* _Task description_
Set down exactly the lines in the records below that run from the line with "if accepts k self d then" to the line with "(String.append (str_of_nat k)", inclusive, and nothing more.

(Recorded data)
%%
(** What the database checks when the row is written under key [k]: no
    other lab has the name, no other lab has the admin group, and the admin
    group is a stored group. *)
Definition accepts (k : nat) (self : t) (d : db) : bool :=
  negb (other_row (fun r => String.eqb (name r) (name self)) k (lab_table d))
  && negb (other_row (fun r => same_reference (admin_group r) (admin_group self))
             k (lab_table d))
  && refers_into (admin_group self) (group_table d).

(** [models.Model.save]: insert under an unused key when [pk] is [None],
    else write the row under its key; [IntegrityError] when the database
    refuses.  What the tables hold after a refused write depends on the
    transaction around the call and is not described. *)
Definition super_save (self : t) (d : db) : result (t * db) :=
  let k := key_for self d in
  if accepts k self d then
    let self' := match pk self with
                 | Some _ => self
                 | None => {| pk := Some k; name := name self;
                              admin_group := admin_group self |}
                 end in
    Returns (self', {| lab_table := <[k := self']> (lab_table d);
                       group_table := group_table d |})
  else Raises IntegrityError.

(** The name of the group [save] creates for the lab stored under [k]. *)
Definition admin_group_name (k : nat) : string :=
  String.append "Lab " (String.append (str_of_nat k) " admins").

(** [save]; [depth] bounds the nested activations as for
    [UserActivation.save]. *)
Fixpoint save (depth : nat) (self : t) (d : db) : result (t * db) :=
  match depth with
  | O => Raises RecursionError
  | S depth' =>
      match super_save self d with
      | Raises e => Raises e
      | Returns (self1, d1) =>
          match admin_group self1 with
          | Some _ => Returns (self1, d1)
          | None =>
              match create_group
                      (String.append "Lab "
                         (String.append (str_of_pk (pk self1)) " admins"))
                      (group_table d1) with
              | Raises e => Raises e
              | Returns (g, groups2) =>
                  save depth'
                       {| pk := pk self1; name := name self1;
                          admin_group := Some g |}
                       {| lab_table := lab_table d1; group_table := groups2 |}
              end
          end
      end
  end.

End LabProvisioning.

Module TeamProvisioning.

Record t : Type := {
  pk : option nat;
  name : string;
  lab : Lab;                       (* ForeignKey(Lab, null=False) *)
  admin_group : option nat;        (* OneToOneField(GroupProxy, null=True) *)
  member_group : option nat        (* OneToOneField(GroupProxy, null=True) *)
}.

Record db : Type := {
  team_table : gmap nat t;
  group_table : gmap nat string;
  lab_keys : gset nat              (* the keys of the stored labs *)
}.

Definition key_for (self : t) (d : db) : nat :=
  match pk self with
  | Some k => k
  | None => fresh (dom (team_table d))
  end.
%%
* _Problem solution_
  if accepts k self d then
    let self' := match pk self with
                 | Some _ => self
                 | None => {| pk := Some k; name := name self;
                              admin_group := admin_group self |}
                 end in
    Returns (self', {| lab_table := <[k := self']> (lab_table d);
                       group_table := group_table d |})
  else Raises IntegrityError.

(** The name of the group [save] creates for the lab stored under [k]. *)
Definition admin_group_name (k : nat) : string :=
  String.append "Lab " (String.append (str_of_nat k) " admins").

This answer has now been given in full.